= Microbial cell factory =

Schematic workflow for microbial factory optimization

Microbial cell factory is an approach to bioengineering which considers microbial cells as a production facility in which the optimization process largely depends on metabolic engineering. MCFs is a derivation of cell factories, which are engineered microbes and plant cells. In 1980s and 1990s, MCFs were originally conceived to improve productivity of cellular systems and metabolite yields through strain engineering. A MCF develops native and nonnative metabolites through targeted strain design. In addition, MCFs can shorten the synthesis cycle while reducing the difficulty of product separation.

== History ==
Prior to MCFs, scientists employed traditional engineering techniques to produce various commodities. These methodologies include modifying metabolic pathways, eliminating enzymes, or the balancing of ATP to drive metabolic flux. However, when these approaches were applied for industrial productions, they could not withstand the industrial environments that consisted of toxins and fluctuating temperatures. Ultimately, the techniques were never able to scale up and output bio-products that were obtained in the laboratory.

Thus, MCFs were developed by using a heterogenous biosynthesis pathway in a microbial host. As a host, MCFs take in various substrates and convert them into valuable compounds. These products can range from fuels, chemical, food ingredients, to pharmaceuticals.

== Structure ==

=== Cell Wall ===
In microbial cells, the cell walls are either Gram-positive or Gram-negative. These outcomes are based on the Gram Stain test. Gram-positive cell walls have thick peptidoglycan layer and no outer lipid membrane while Gram-negative bacteria have a thin peptidoglycan layer and an outer lipid membrane. Although a thick Gram-positive cell wall is advantageous, it is easier to attack as the peptidoglycan layer absorbs antibiotics and cleaning products.

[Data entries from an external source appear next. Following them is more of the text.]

(** A quiet step before the rest: what may go wrong in it leaves the state as it was. *)
Lemma quiet_then {A B} (m : EM db A) (f : A -> EM db B) P Q (X : stop -> db -> Prop) :
  quiet m -> stable P -> (forall e d, noted P e d -> X e d) ->
  (forall a, etriple P (f a) Q X) -> etriple P (m ≫= f) Q X.
Proof.
  intros Hm HP HX Hf. eapply etriple_bind; [|exact Hf].
  eapply etriple_conseq; [by apply Hm|done|done|done].
Qed.

(** ** Changes of memory *)

Lemma budget_set_mem m d : budget (set_mem m d) = budget d.
Proof. reflexivity. Qed.
Lemma state_set_mem m n n' T T' r r' x d :
  state n T r x d -> sim (n' + budget d) m r' -> later (db_mem d) m -> bounded T' r' ->
  T' <= logical_clock m -> state n' T' r' x (set_mem m d).
Proof.
  intros [Hs Hb Hc Hn Hx Ho] Hm [Hl Hr] Hb' Ht. split; try done; cbn; [lia|].
  intros Hrec. apply Hx. destruct (recovery_required (db_mem d)); [|done]. by rewrite Hr in Hrec.
Qed.
(** An operation on memory that follows the specification *)
Lemma mem_rule (f : memory -> memory) n n' T r r' x X :
  (forall b s, 0 <= b -> sim (n + b) s r -> sim (n' + b) (f s) r') ->
  (forall s, later s (f s)) -> bounded T r' ->
  etriple (state n T r x) (on_mem f) (fun _ => state n' T r' x) X.
Proof.
  intros Hf Hl Hb. apply etriple_update. intros d Hd.
  eapply state_set_mem; [exact Hd| |apply Hl|done|].
  - apply Hf; [apply budget_nonneg|apply Hd].
  - pose proof (st_clock _ _ _ _ _ Hd). pose proof (later_clock _ _ (Hl (db_mem d))). lia.
Qed.
Lemma mem_op_rule {A} (f : memory -> A * memory) n n' T r r' x X :
  (forall b s, 0 <= b -> sim (n + b) s r -> sim (n' + b) (f s).2 r') ->
  (forall s, later s (f s).2) -> bounded T r' ->
  etriple (state n T r x) (mem_op f) (fun _ => state n' T r' x) X.
Proof.
  intros Hf Hl Hb d Hd. unfold mem_op. pose proof (Hf (budget d) (db_mem d) (budget_nonneg d) (st_sim _ _ _ _ _ Hd)) as Hsim.
  pose proof (Hl (db_mem d)) as Hlater. destruct (f (db_mem d)) as [a m]. cbn in *.
  eapply state_set_mem; [exact Hd|done|done|done|].
  pose proof (st_clock _ _ _ _ _ Hd). pose proof (later_clock _ _ Hlater). lia.
Qed.

(** Recovery makes the journal's part void. *)
Lemma state_recovery n T r x x' d :
  state n T r x d -> state n T r x' (set_mem (require_recovery (db_mem d)) d).
Proof. intros []. split; try done. by apply sim_require_recovery. Qed.
Lemma recovery_rule {A} n T r x x' (Q : A -> db -> Prop) (X : stop -> db -> Prop) e :
  (forall d, state n T r x' d -> X (Raised e) d) ->
  etriple (state n T r x) (on_mem require_recovery ;; raise e) Q X.
Proof.
  intros HX. eapply etriple_bind; [|intros a; apply etriple_raise, HX].
  apply etriple_update. intros d Hd. by eapply state_recovery.
Qed.
(** [map_err] to a durable error: what failed may leave the journal ahead of memory. *)
Lemma or_durable_rule {A} (m : EM db A) P n (Q : A -> db -> Prop) (X : stop -> db -> Prop) :
  etriple P m Q (fun e d => e <> Crash /\ exists (T' : Z) r' x' (n' : Z), n <= n' /\ state n' T' r' x' d) ->
  (forall e d (T' : Z) r', state n T' r' r' d -> X e d) ->
  etriple P (or_durable m) Q X.
Proof.
  intros Hm HX. unfold or_durable.
  eapply etriple_bind with (R := fun o d =>
    match o with Ok a => Q a d | Err _ => exists (T' : Z) r' x' (n' : Z), n <= n' /\ state n' T' r' x' d end).
  - apply etriple_catch. eapply etriple_conseq; [exact Hm|done|done|].
    intros [|e] d [Hne Hd]; [done|exact Hd].
  - intros [a|e]; [by apply etriple_ret|].
    intros d (T' & r' & x' & n' & Hle & Hd). cbn. eapply HX, state_recovery, state_weaken; [exact Hle|exact Hd].
Qed.

(** ** The clock *)

(** A clock later than every clock held *)
Definition fresh (k : LogicalClock) (r : replica) : Prop := exists T, bounded T r /\ T < lc_time k.
Lemma tick_rule c n T r x X : 0 <= c ->
  etriple (fun d => state n T r x d /\ ticks (c + 1) d) (tick cfg)
    (fun k d => (T < lc_time k /\ bounded T r) /\ state n (lc_time k) r x d /\ ticks c d) X.
Proof.
  intros Hc d [[Hs Hb Ht Hn Hx Ho] Hticks]. unfold ticks in *. cbn.
  assert ((logical_clock (db_mem d) + 1) mod u32_modulus = logical_clock (db_mem d) + 1) as Hmod.
  { apply Z.mod_small. lia. }
  rewrite Hmod. split; [split; [lia|done]|]. split; [|lia]. split; cbn; try done; try lia.
  - by apply sim_counters.
  - eapply bounded_weaken; [|done]. lia.
Qed.

(** ** The journal *)

Lemma sim_intern_projected n ids s r :
  0 <= n -> sim (n + zlen ids) s r -> sim n (intern_projected ids s) r.
Proof.
  intros Hn Hs. rewrite <- (foldl_const r ids). apply (sim_fold_const _ _ 1); [done..| |].
  - intros id m s' r' Hm. by apply sim_intern.
  - by rewrite Z.mul_1_l.
Qed.
Lemma later_intern_projected ids s : later s (intern_projected ids s).
Proof. apply (later_fold (fun s id => (get_or_intern_id id s).2)). intros. apply later_intern. Qed.
Lemma journal_add_frame seq e d :
  journal_replica (add_frame seq e d) = merge_event (journal_replica d) (se_event e).
Proof. unfold journal_replica, add_frame. cbn. by rewrite fmap_app, foldl_app. Qed.

(** A frame that was acknowledged *)
Lemma state_frame n T r x seq e ids rest d :
  0 <= n -> in_answers (db_inputs d) = rest -> sim (n + (zlen ids + foldr (fun a m => projected a + m) 0 rest)) (db_mem d) r ->
  bounded T r -> T <= logical_clock (db_mem d) -> 0 <= logical_clock (db_mem d) ->
  (recovery_required (db_mem d) = false -> journal_replica d = x) ->
  Forall (fun f => contains_p6_control_event (se_event f.2) = false) (db_journal d) ->
  contains_p6_control_event (se_event e) = false ->
  let d' := add_frame seq e d in
  state n T r (merge_event x (se_event e)) (set_mem (intern_projected ids (db_mem d')) d').
Proof.
  intros Hn Hrest Hs Hb Ht Hz Hx Ho He d'. pose proof (later_intern_projected ids (db_mem d)) as [Hl Hr].
  assert (0 <= foldr (fun a m => projected a + m) 0 rest) as Hpos.
  { subst rest. apply budget_nonneg. }
  split; cbn; try done; [|lia|lia| |].
  - unfold budget. cbn. rewrite Hrest. apply sim_intern_projected; [lia|].
    eapply sim_weaken; [|exact Hs]. lia.
  - intros Hrec. change (journal_replica (add_frame seq e d) = merge_event x (se_event e)).
    rewrite journal_add_frame. f_equal. apply Hx.
    destruct (recovery_required (db_mem d)); [|done]. by rewrite Hr in Hrec.
  - apply Forall_app. split; [done|]. by constructor.
Qed.
Lemma append_rule n T r x e : 0 <= n -> contains_p6_control_event (se_event e) = false ->
  etriple (state n T r x) (append_and_project e)
    (fun _ => state n T r (merge_event x (se_event e))) (noted (state n T r x)).
Proof.
  intros Hn He d Hd. unfold append_and_project, next_answer, pop. rewrite em_bind_eq.
  destruct Hd as [Hs Hb Ht Hz Hx Ho]. unfold budget in Hs.
  destruct (in_answers (db_inputs d)) as [|a rest] eqn:Hin.
  { cbn. split; [done|]. split; cbn; try done. unfold budget; cbn; rewrite Hin; cbn in Hs. by apply sim_require_recovery. }
  assert (sim (n + foldr (fun a m => projected a + m) 0 rest) (db_mem d) r) as Hs'.
  { eapply sim_weaken; [|exact Hs]. cbn. destruct a as [| |q ids|q ids]; cbn; try (pose proof (zlen_nonneg ids)); lia. }
  destruct a as [reason| |seq ids|seq ids]; cbn in Hs |- *.
  - by split.
  - split; [done|]. split; cbn; try done. by apply sim_require_recovery.
  - eapply (state_frame n T r x seq e ids rest (set_inputs _ d)); done.
  - split; [done|]. eapply (state_recovery n T r (merge_event x (se_event e)) x
      (set_mem (intern_projected ids (db_mem d)) (add_frame seq e (set_inputs _ d)))).
    by eapply (state_frame n T r x seq e ids rest (set_inputs _ d)).
Qed.
Lemma require_then {A} (b : bool) e (m : EM db A) P Q (X : stop -> db -> Prop) :
  (forall d, P d -> X (Raised e) d) -> (b = true -> etriple P m Q X) ->
  etriple P (require b e ;; m) Q X.
Proof.
  intros HX Hm d Hd. rewrite em_bind_eq. destruct b; cbn; [by apply Hm|by apply HX].
Qed.
Lemma persist_rule n T r x ev : 0 <= n ->
  etriple (state n T r x) (persist cfg ev)
    (fun _ => state n T r (merge_event x ev)) (noted (state n T r x)).
Proof.
  intros Hn. pose proof (stable_state n T r x) as Hst. unfold persist.
  apply quiet_then; [apply quiet_readable|done|done|intros ?].
  apply quiet_then; [apply quiet_writable|done|done|intros ?].
  apply quiet_then; [apply quiet_require|done|done|intros ?].
  apply require_then; [by split|intros Hopen%negb_true_iff].
  apply quiet_then; [apply quiet_mem|done|done|intros ?].
  apply quiet_then; [apply quiet_require|done|done|intros ?].
  by apply append_rule.
Qed.
Lemma persist_signed_rule n T r x e : 0 <= n ->
  etriple (state n T r x) (persist_signed cfg e)
    (fun _ => state n T r (merge_event x (se_event e))) (noted (state n T r x)).
Proof.
  intros Hn. pose proof (stable_state n T r x) as Hst. unfold persist_signed.
  apply quiet_then; [apply quiet_writable|done|done|intros ?].
  apply require_then; [by split|intros Hopen%negb_true_iff].
  by apply append_rule.
Qed.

A Gram-negative cell wall is more resistant to such attacks and more difficult to destroy.

=== Membrane ===
The membrane of microbial cells are bilayers, composed of phospholipids. The phospholipids may range in chain length to branching. Ultimately, the phospholipid will determine the membrane properties, such as fluidity and charge, that will regulate the interactions with nearby proteins. In addition, the membrane oversees the development of the cell's morphology and cell sizes. Escherichia coli is often utilized a base line to differentiate and define the membrane of MCFs.

=== Nucleoid ===
The nucleoid forms an irregular shaped region within a prokaryote cell, containing all or majority of the genetic material to reproduce. The nucleoid controls the activity of the MCF and reproduction of itself and products.

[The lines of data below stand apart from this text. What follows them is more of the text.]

(** ** A store at work *)

Definition node_args (id : string) : NodeInput :=
  {| ni_id := Some id; ni_labels := ["L"%string]; ni_props := None; ni_embedding := None; ni_lang := None;
     ni_valid_from := None; ni_caused_by := None; ni_ttl := None; ni_collection := None |}.
Definition edge_args (id from to : string) : EdgeInput :=
  {| ei_id := Some id; ei_from := from; ei_to := to; ei_rel := "R"; ei_props := None; ei_valid_from := None;
     ei_supersede := None; ei_impact := None; ei_caused_by := None |}.
Definition sample_inputs : inputs :=
  {| in_answers := [Applied 1 ["a"]; Applied 2 []; Refused "disk"; Applied 3 ["b"; "a"]; Applied 4 [];
                    Applied 5 ["c"]; Applied 6 []; Applied 7 []; Applied 8 []]%string;
     in_envelopes := []; in_times := [10; 20; 30; 40; 50; 60; 70; 80]; in_uuids := []; in_props := [] |}.
Definition sample_calls : list call :=
  [AddNode (node_args "a"); AddNode (node_args "b"); AddNode (node_args "refused");
   AddEdge (edge_args "e" "a" "b"); SupersedeNode "a" None None;
   Deliver (fun _ => false) (Ok tt) [from_peer (EvNode (sample_node "c" 30 "q"))];
   RetractNode "b"].
Fixpoint after (cs : list call) (d : db) : db :=
  match cs with [] => d | c :: cs => after cs (perform sample_cfg c d).2 end.
Fixpoint fine (cs : list call) (d : db) : Prop :=
  match cs with
  | [] => True
  | c :: cs => ticks (clock_steps c) d /\ allowed sample_cfg c d /\ fine cs (perform sample_cfg c d).2
  end.
Lemma after_history cs d : fine cs d -> history sample_cfg d cs (after cs d).
Proof. revert d; induction cs as [|c cs IH]; intros d; cbn; [constructor|]. intros (? & ? & ?). constructor; auto. Qed.
Definition sample_start : db := new_store no_rows no_controls sample_inputs.
Lemma sample_fine : fine sample_calls sample_start.
Proof. vm_compute. repeat split. Qed.
Lemma sample_room : all_needs sample_calls + budget sample_start < u32_modulus.
Proof. by vm_compute. Qed.
Definition sample_end : db := after sample_calls sample_start.
Lemma sample_history : history sample_cfg sample_start sample_calls sample_end.
Proof. exact (after_history _ _ sample_fine). Qed.
Lemma sample_readable : recovery_required (db_mem sample_end) = false.
Proof. by vm_compute. Qed.
Lemma sample_journal : journal_mentions sample_end < u32_modulus.
Proof. by vm_compute. Qed.
(** The refused node is nowhere; the retracted one left a tombstone, and its edge went. *)
Example sample_end_graph :
  view (db_mem sample_end) "refused" = None /\
  view (db_mem sample_end) "b" =
    Some (Dead {| nt_clock := {| lc_time := 31; lc_peer_id := "p" |}; nt_retracted_at := "70" |}) /\
  view (db_mem sample_end) "c" = Some (Live (sample_node "c" 30 "q")) /\
  edges (db_mem sample_end) = ∅.
Proof. by vm_compute. Qed.

(** Until the retraction the edge is indexed. *)
Definition sample_middle : db := after (take 6 sample_calls) sample_start.
Lemma sample_middle_fine : fine (take 6 sample_calls) sample_start.
Proof. vm_compute. repeat split. Qed.
Lemma sample_middle_room : all_needs (take 6 sample_calls) + budget sample_start < u32_modulus.
Proof. by vm_compute. Qed.
Lemma sample_middle_history : history sample_cfg sample_start (take 6 sample_calls) sample_middle.
Proof. exact (after_history _ _ sample_middle_fine). Qed.
Lemma sample_middle_edge : edges (db_mem sample_middle) !! edge_key "e" <> None /\ out_idx (db_mem sample_middle) <> ∅.
Proof. by vm_compute. Qed.
Lemma sample_ticks : ticks 1 sample_end.
Proof. by vm_compute. Qed.
(** The peer's clock of 30 has been taken in. *)
Lemma next_write_wins_witness :
  (next_clock "p" (db_mem sample_end)).1 = {| lc_time := 32; lc_peer_id := "p" |} /\
  forall id, superseded (view (db_mem sample_end) id) (next_clock "p" (db_mem sample_end)).1 = false.
Proof.
  split; [by vm_compute|].
  exact (proj1 (next_write_wins sample_cfg no_rows no_controls sample_inputs sample_calls sample_end
    sample_room sample_history sample_ticks)).
Defined.

(** ** A memory to retract in and to save *)

Definition replayed : memory := replay no_rows no_controls heard.
Lemma replayed_sim : sim 2 replayed (foldl merge_event empty_replica heard.*2).
Proof. apply sim_replay; by vm_compute. Qed.
Lemma replayed_edge : edges replayed !! edge_key "e" = Some (sample_edge "e" "a" "b" 3 "p").
Proof. by vm_compute. Qed.
Lemma retraction_detaches_witness :
  let t := {| nt_clock := {| lc_time := 9; lc_peer_id := "p" |}; nt_retracted_at := "t" |} in
  let s' := insert_tombstone "a" t (retract_node_memory "a" 0 5 replayed) in
  view s' "a" = Some (Dead t) /\
  edges_retired s' !! edge_key "e" =
    Some {| re_edge := sample_edge "e" "a" "b" 3 "p"; re_retired_seq := 5 |}.
Proof.
  intros t s'. destruct (retraction_detaches 2 _ replayed "a" 0 5 t replayed_sim ltac:(by vm_compute))
    as (Hv & _ & Hr & _). split; [exact Hv|].
  exact (Hr _ _ replayed_edge (or_introl eq_refl)).
Defined.
Lemma replayed_room : sim (2 * Z.of_nat (size (edges replayed))) replayed (foldl merge_event empty_replica heard.*2).
Proof. replace (2 * Z.of_nat (size (edges replayed))) with 2 by by vm_compute. exact replayed_sim. Qed.
Lemma replayed_edges_one key e : edges replayed !! key = Some e -> e = sample_edge "e" "a" "b" 3 "p".
Proof.
  replace (edges replayed) with ({[edge_key "e" := sample_edge "e" "a" "b" 3 "p"]} : gmap Z EdgeOutput)
    by by vm_compute. by intros [_ <-]%lookup_singleton_Some.
Qed.
Lemma replayed_current key e : edges replayed !! key = Some e -> current_edge e.
Proof. by intros ->%replayed_edges_one. Qed.
Lemma replayed_retired key x : edges_retired replayed !! key = Some x -> key = edge_key (eo_id (re_edge x)).
Proof. replace (edges_retired replayed) with (∅ : gmap Z RetiredEdge) by by vm_compute. by rewrite lookup_empty. Qed.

== Current Developments ==
Current methods of programming MCFs utilize strain engineering, which rely on random mutagenesis. In addition, the conventional techniques are labor-intensive, timely, and difficult to analyze. This has led many scientific trials to utilize genomic editing tools to improve MCFs, such as ZFNs, TALENs, and CRISPR. These approaches allow genetic manipulation and analysis, specifically creating double stranded breaks within a genome sequence.

=== ZFNs ===
Zinc-finger nucleases (ZFNs) were the first genomic editing tool to be able to target any genomic site. By inducing a double-stranded break, ZFNs can facilitate targeted editing. However, when employed to reinforce MCFs, ZFNs have an unusual low success rate. In various trials, the ZFNs were unable to obtain a three-finger array or the triplet was unable to be assembled into a new sequence. Thus, incorporation of ZFNs into MCFs has remained strenuous and costly.

=== TALENs ===
Transcription activator-like effector nucleases (TALENs) work in a similar manner to ZFNs, but TALENs are based on fusion proteins. TALENs have been applied to numerous MCFs, such as yeast and zebrafish. Many developments has explored fairyTALE, a liquid phase synthesis TALEN platform, to create nucleases, activators, and repressors for MCFs. Although TALENs have fewer obstacles than ZFNs, they are still troublesome as assembling large quantities of repeats into an array remains a significant problem.

=== CRISPR ===
Clustered regularly interspaced palindromic repeats (CRISPR) and its associated proteins (Cas) has become one of the most popular genome editing tools due to its efficiency and low cost. The CRISPR/CAS9 has been utilized to enhance MCFs to produce yeast, bacteria, and E.coli. When optimizing yeast, CRISPR/CAS9 promoting S.pyogenes has been found to be the most influential strategy. For E.coli, studies have determined a strategy preventing genome instability to be the most robust metabolic engineering approach regardless of the specific methodology.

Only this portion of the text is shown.